In some jurisdictions commissions on loans are not earned until the loan is actually made, or refused because of the fault or miscarriage of the principal. Elsewhere they are held to be earned when the broker has procured a lender ready, willing and able to loan on the principal's terms. (Sec. 185-190.)
Defects in title to property may defeat a loan but do not deprive the broker of his claim for commission.
The broker must have been duly employed, and the loan must be procured on the terms of his principal. (Sec. 192-193.) And the broker is entitled to his commission after a loan has been found, even though the principal refuses to accept. (Sec. 194.)
We have seen that there is some conflict in the decisions on the question as to when the broker has earned his commissions on a sale of property.1 And so, there is a difference of opinion as to when the broker is entitled to his commissions with reference to procuring mortgage loans on real estate. The conflict of opinion on the subject with respect to loans is, however, somewhat different than that with respect to sales, or, at least, must be stated differently.
1 See Sec. 117-119 supra.
There are authorities which hold that the broker's obligation in the matter of a loan is not regarded as fully-performed until the prospective lender actually makes the loan, or refuses because of the fault or miscarriage of the principal. Among the decisions to this effect are those of the courts of New York State.2 The above rule will therefore be called the "New York rule" in this chapter.

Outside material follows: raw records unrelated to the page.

(** X9. Selecting columns by name raises exactly when one of the names is
    not a column; otherwise the result has the rows of the frame, one
    cell per requested name, and each cell is the frame's cell in the
    column of that name. *)
Theorem select_columns_spec (columns names : list string) (X : list (list Q)) :
  (select_columns columns names X = None
   <-> exists name, In name names /\ ~ In name columns)
  /\ forall X_sub, select_columns columns names X = Some X_sub ->
       length X_sub = length X
       /\ Forall (fun row => length row = length names) X_sub
       /\ forall i k name, nth_error names k = Some name ->
            exists j, nth_error columns j = Some name
                      /\ nth k (nth i X_sub []) 0%Q = nth j (nth i X []) 0%Q.
Proof.
  unfold select_columns. split.
  - rewrite <- get_locs_None.
    destruct (get_locs names columns); split; auto; discriminate.
  - intros X_sub Hs.
    destruct (get_locs names columns) as [js|] eqn:Ej; [|discriminate].
    injection Hs as <-.
    pose proof (get_locs_Some _ _ _ Ej) as Hf.
    pose proof (Forall2_length Hf) as Hl.
    split; [apply length_map|]. split.
    + apply Forall_forall. intros row Hin. apply in_map_iff in Hin.
      destruct Hin as [r [<- _]]. unfold select_cells.
      now rewrite length_map.
    + intros i k name Hk.
      assert (Hkl : k < length names) by (apply nth_error_Some; congruence).
      destruct (nth_error js k) as [j|] eqn:Ejk.
      2:{ apply nth_error_None in Ejk. lia. }
      exists j. split.
      * clear - Hf Hk Ejk. revert k Hk Ejk.
        induction Hf as [|n j0 names js [_ Hn] _ IH]; intros [|k] Hk Ejk;
          simpl in *; try discriminate.
        -- congruence.
        -- now apply (IH k).
      * destruct (Nat.lt_ge_cases i (length X)) as [Hi|Hi].
        -- rewrite (nth_indep _ [] (select_cells js [])) by (rewrite length_map; lia).
           rewrite (map_nth (select_cells js)). unfold select_cells.
           rewrite (nth_indep _ 0%Q (nth 0 (nth i X []) 0%Q))
             by (rewrite length_map; lia).
           rewrite (map_nth (fun j1 => nth j1 (nth i X []) 0%Q) js 0 k).
           now rewrite (nth_error_nth _ _ 0 Ejk).
        -- rewrite (nth_overflow (map (select_cells js) X) [])
             by (rewrite length_map; lia).
           rewrite (nth_overflow X []) by lia.
           now destruct k, j.
Qed.

Lemma select_columns_spec_witness :
  exists j, nth_error survey_columns j = Some "BMI"%string
            /\ nth 1 (nth 0
                 (match select_columns survey_columns risk_factors survey_X with
                  | Some X_sub => X_sub
                  | None => []
                  end) []) 0%Q
               = nth j (nth 0 survey_X []) 0%Q.
Proof.
  apply (proj2 (select_columns_spec survey_columns risk_factors survey_X)
               _ eq_refl).
  reflexivity.
Defined.

Lemma zip_with_map_same {A B C D : Type} (f : B -> C -> D)
  (g : A -> B) (h : A -> C) (js : list A) :
  zip_with f (map g js) (map h js) = map (fun j => f (g j) (h j)) js.
Proof. induction js as [|j js IH]; simpl; congruence. Qed.

Lemma select_zip_with (f : Q -> Q -> Q) (js : list nat) (a b : list Q) (w : nat) :
  Forall (fun j => j < w) js -> length a = w -> length b = w ->
  select_cells js (zip_with f a b)
  = zip_with f (select_cells js a) (select_cells js b).
Proof.
  intros Hjs Ha Hb. unfold select_cells. rewrite zip_with_map_same.
  apply map_ext_in. intros j Hj. rewrite Forall_forall in Hjs.
  apply nth_zip_with; rewrite ?Ha, ?Hb; auto.
Qed.

Lemma fold_select (f : Q -> Q -> Q) (js : list nat) (w : nat)
  (rows : list (list Q)) (row0 : list Q) :
  Forall (fun j => j < w) js ->
  Forall (fun r => length r = w) rows -> length row0 = w ->
  fold_left (zip_with f) (map (select_cells js) rows) (select_cells js row0)
  = select_cells js (fold_left (zip_with f) rows row0).
Proof.
  intros Hjs Hr. revert row0.
  induction Hr as [|r rows Hlr _ IH]; intros row0 H0; simpl; auto.
  rewrite <- (select_zip_with f js row0 r w) by auto.
  apply IH. rewrite length_zip_with; congruence.
Qed.

Lemma select_cells_nth (js : list nat) (l : list Q) (k : nat) :
  k < length js ->
  nth k (select_cells js l) 0%Q = nth (nth k js 0) l 0%Q.
Proof.
  intros Hk. unfold select_cells.
  rewrite (nth_indep _ 0%Q (nth 0 l 0%Q)) by (rewrite length_map; lia).
  apply (map_nth (fun j => nth j l 0%Q)).
Qed.

(** Scaling a selection of columns gives the selection of the scaled
    columns. *)
Lemma transform_row_select (s : MinMaxScaler.t) (js : list nat)
  (r : list Q) (w : nat) :
  Forall (fun j => j < w) js ->
  length (MinMaxScaler.data_min_ s) = w ->
  length (MinMaxScaler.data_max_ s) = w ->
  length r = w ->
  MinMaxScaler.transform_row
    (MinMaxScaler.mk (select_cells js (MinMaxScaler.data_min_ s))
                     (select_cells js (MinMaxScaler.data_max_ s)))
    (select_cells js r)
  = select_cells js (MinMaxScaler.transform_row s r).
Proof.
  intros Hjs Hlo Hhi Hr.
  set (s' := MinMaxScaler.mk (select_cells js (MinMaxScaler.data_min_ s))
                             (select_cells js (MinMaxScaler.data_max_ s))).
  assert (Hlo' : length (MinMaxScaler.data_min_ s') = length js)
    by (simpl; unfold select_cells; apply length_map).
  assert (Hhi' : length (MinMaxScaler.data_max_ s') = length js)
    by (simpl; unfold select_cells; apply length_map).
  assert (Hr' : length (select_cells js r) = length js)
    by (unfold select_cells; apply length_map).
  destruct (Nat.eq_dec (length js) 0) as [Hz|Hnz].
  { apply length_zero_iff_nil in Hz. subst js. reflexivity. }
  assert (Hpos : 0 < length js) by lia.
  apply (nth_ext _ _ 0%Q 0%Q).
  - destruct (transform_row_nth s' (select_cells js r) (length js) 0
                Hlo' Hhi' Hr' Hpos) as [-> _].
    unfold select_cells. now rewrite length_map.
  - intros k Hk.
    destruct (transform_row_nth s' (select_cells js r) (length js) 0
                Hlo' Hhi' Hr' Hpos) as [Hlen _].
    rewrite Hlen in Hk.
    destruct (transform_row_nth s' (select_cells js r) (length js) k
                Hlo' Hhi' Hr' Hk) as [_ ->].
    unfold s'. cbn [MinMaxScaler.data_min_ MinMaxScaler.data_max_].
    rewrite !select_cells_nth by exact Hk.
    assert (Hj : nth k js 0 < w).
    { rewrite Forall_forall in Hjs. apply Hjs. now apply nth_In. }
    destruct (transform_row_nth s r w (nth k js 0) Hlo Hhi Hr Hj) as [_ ->].
    reflexivity.
Qed.

(** X10. Lines 288-289 against line 165: scaling the twelve selected columns
    gives the same numbers as selecting those columns from the scaled
    full matrix, because the scaler works column by column. *)
Theorem X_sub_sc_is_selection_of_X_os_sc
  (columns : list string) (X_os : list (list Q)) :
  Forall (fun row => length row = length columns) X_os ->
  X_sub_sc columns X_os
  = match MinMaxScaler.fit_transform X_os with
    | Some X_os_sc => select_columns columns risk_factors X_os_sc
    | None => None
    end.
Proof.
  intros Hrect. unfold X_sub_sc, select_columns.
  destruct (get_locs risk_factors columns) as [js|] eqn:Ej.
  2:{ now destruct (MinMaxScaler.fit_transform X_os). }
  pose proof (get_locs_Some _ _ _ Ej) as Hf.
  assert (Hjs : Forall (fun j => j < length columns) js).
  { clear Ej. induction Hf as [|n j ns js' [Hj _] _ IH]; constructor; auto. }
  assert (Hl12 : length js = 12).
  { symmetry. apply (Forall2_length Hf). }
  destruct X_os as [|row0 rows]; [reflexivity|].
  inversion Hrect as [|? ? H0 Hrows]; subst.
  assert (Hcols : length columns <> 0).
  { destruct js as [|j js']; [discriminate|].
    inversion Hjs; subst. lia. }
  unfold MinMaxScaler.fit_transform. simpl map. simpl MinMaxScaler.fit.
  replace (length (select_cells js row0) =? 0) with false
    by (symmetry; apply Nat.eqb_neq; unfold select_cells;
        rewrite length_map; lia).
  replace (length row0 =? 0) with false
    by (symmetry; apply Nat.eqb_neq; congruence).
  rewrite !(fold_select _ js (length columns)) by auto.
  f_equal. unfold MinMaxScaler.transform.
  change (select_cells js row0 :: map (select_cells js) rows)
    with (map (select_cells js) (row0 :: rows)).
  rewrite !map_map.
  apply map_ext_in. intros r Hr.
  apply (transform_row_select
           (MinMaxScaler.mk (fold_left (zip_with Qmin) rows row0)
                            (fold_left (zip_with Qmax) rows row0))
           js r (length columns)); auto.
  - simpl. now apply fold_zip_with_length.
  - simpl. now apply fold_zip_with_length.
  - rewrite Forall_forall in Hrect. now apply Hrect.
Qed.

Lemma X_sub_sc_is_selection_of_X_os_sc_witness :
  X_sub_sc survey_columns survey_X
  = match MinMaxScaler.fit_transform survey_X with
    | Some X_os_sc => select_columns survey_columns risk_factors X_os_sc
    | None => None
    end.
Proof.
  apply (X_sub_sc_is_selection_of_X_os_sc survey_columns survey_X).
  repeat constructor.
Defined.

(** ** The confusion matrix: shape and totals *)

Lemma insert_label_In (c x : Z) (ls : list Z) :
  In x (Metrics.insert_label c ls) <-> x = c \/ In x ls.
Proof.
  induction ls as [|l ls IH]; simpl.
  - intuition.
  - destruct (Z.compare_spec c l) as [E|E|E]; simpl.
    + subst. intuition.
    + intuition.
    + rewrite IH. intuition.
Qed.

Lemma insert_label_sorted (c : Z) (ls : list Z) :
  StronglySorted Z.lt ls -> StronglySorted Z.lt (Metrics.insert_label c ls).
Proof.
  induction 1 as [|l ls Hs IH Hl]; simpl.
  - repeat constructor.
  - destruct (Z.compare_spec c l) as [E|E|E].
    + now constructor.
    + constructor; [now constructor|].
      constructor; [exact E|].
      eapply Forall_impl; [|exact Hl]. simpl. intros; lia.
    + constructor; [exact IH|].
      apply Forall_forall. intros x Hx. apply insert_label_In in Hx.
      destruct Hx as [->|Hx]; [exact E|].
      rewrite Forall_forall in Hl. now apply Hl.
Qed.

Lemma unique_labels_In (x : Z) (ys : list Z) :
  In x (Metrics.unique_labels ys) <-> In x ys.
Proof.
  unfold Metrics.unique_labels. induction ys as [|y ys IH]; simpl.
  - reflexivity.
  - rewrite insert_label_In, IH. intuition.
Qed.

Lemma unique_labels_sorted (ys : list Z) :
  StronglySorted Z.lt (Metrics.unique_labels ys).
Proof.
  unfold Metrics.unique_labels. induction ys as [|y ys IH]; simpl.
  - constructor.
  - now apply insert_label_sorted.
Qed.

Lemma StronglySorted_lt_NoDup (ls : list Z) :
  StronglySorted Z.lt ls -> NoDup ls.
Proof.
  induction 1 as [|l ls _ IH Hl]; constructor; auto.
  intros Hin. rewrite Forall_forall in Hl. specialize (Hl l Hin). lia.
Qed.

Lemma list_sum_map_add {A : Type} (f g : A -> nat) (l : list A) :
  list_sum (map (fun x => f x + g x) l)
  = list_sum (map f l) + list_sum (map g l).
Proof. induction l as [|x l IH]; simpl; lia. Qed.

Lemma list_sum_map_zero {A : Type} (l : list A) :
  list_sum (map (fun _ => 0) l) = 0.
Proof. induction l as [|x l IH]; simpl; auto. Qed.

Lemma indicator_sum (a : Z) (L : list Z) :
  NoDup L -> In a L ->
  list_sum (map (fun l => if (a =? l)%Z then 1 else 0) L) = 1.
Proof.
  induction 1 as [|l L Hl Hnd IH]; intros Hin; [contradiction|]. simpl.
  destruct Hin as [->|Hin].
  - rewrite Z.eqb_refl.
    rewrite (map_ext_in _ (fun _ => 0)), list_sum_map_zero; [reflexivity|].
    intros x Hx. destruct (Z.eqb_spec a x); [subst; contradiction|reflexivity].
  - destruct (Z.eqb_spec a l); [subst; contradiction|]. now rewrite IH.
Qed.

Lemma count_pair_cons (a b x z : Z) (pairs : list (Z * Z)) :
  Metrics.count_pair a b ((x, z) :: pairs)
  = (if (x =? a)%Z && (z =? b)%Z then 1 else 0) + Metrics.count_pair a b pairs.
Proof.
  unfold Metrics.count_pair. simpl.
  destruct ((x =? a)%Z && (z =? b)%Z); reflexivity.
Qed.

Lemma cell_indicator (x z : Z) (L : list Z) :
  NoDup L -> In x L -> In z L ->
  list_sum (map (fun a =>
             list_sum (map (fun b => if (x =? a)%Z && (z =? b)%Z then 1 else 0)
                           L)) L) = 1.
Proof.
  intros Hnd Hx Hz.
  rewrite (map_ext _ (fun a => if (x =? a)%Z then 1 else 0)).
  - now apply indicator_sum.
  - intros a. destruct (x =? a)%Z; simpl.
    + now apply indicator_sum.
    + apply list_sum_map_zero.
Qed.

(** Every sample whose two labels are among [L] falls in exactly one
    cell of the table indexed by [L]. *)
Lemma cells_sum (L : list Z) (pairs : list (Z * Z)) :
  NoDup L ->
  Forall (fun p => In (fst p) L /\ In (snd p) L) pairs ->
  list_sum (map (fun a => list_sum (map (fun b => Metrics.count_pair a b pairs) L)) L)
  = length pairs.
Proof.
  intros Hnd. induction 1 as [|[x z] pairs [Hx Hz] _ IH].
  - rewrite (map_ext _ (fun _ => 0)); [apply list_sum_map_zero|].
    intros a. apply list_sum_map_zero.
  - simpl in Hx, Hz.
    rewrite (map_ext _
      (fun a =>
         list_sum (map (fun b => if (x =? a)%Z && (z =? b)%Z then 1 else 0) L)
         + list_sum (map (fun b => Metrics.count_pair a b pairs) L))).
    + rewrite list_sum_map_add, (cell_indicator x z L Hnd Hx Hz), IH.
      reflexivity.
    + intros a. rewrite <- list_sum_map_add. f_equal.
      apply map_ext. intros b. apply count_pair_cons.
Qed.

On the other hand, there are authorities which hold that a loan broker is entitled to his commissions when he has procured a lender who is ready, willing and able to lend the money upon the authorized terms. This type of cases is also illustrated in the present chapter.
A broker employed to procure a loan on real estate is not entitled to his commissions on mere proof that he secured a person able and willing to make the loan, who was accepted by his principal. The contract of brokerage in the matter of a loan differs from one with respect to a sale of real estate, in that it is not regarded as fully performed until the prospective lender actually makes the loan or refuses because of the fault or miscarriage of the principal.3 In Henken v. Schwicker, 174 N. Y. at 302 (1903), the New York Court of Appeals said, though perhaps obiter, that in the absence of more definite specifications, the broker's commissions are earned when he procures a lender ready and willing to make the loan.
But where a broker has secured the acceptance of a loan, but the loan is not made because the owner's title is defective, the broker is entitled to his commissions. In such case, the broker must show clearly that the title is defective and that the money was not advanced for that reason. The mere fact that the title was rejected by lawyers or title guarantee companies, does not have the effect of establishing that the title was defective as a matter of fact. The specific facts must be shown evidencing the defect.4 And in such a case the broker cannot recover under an allegation of full performance. He must allege the fact of non-performance and the reason or excuse therefor.5
² See Sec. 186 infra.
³Duckworth v. Rogers, 109 App. Div. 168 (N. Y. 1905); Astafleld v. Case, 93 App. Div. 452 (N. Y. 1904).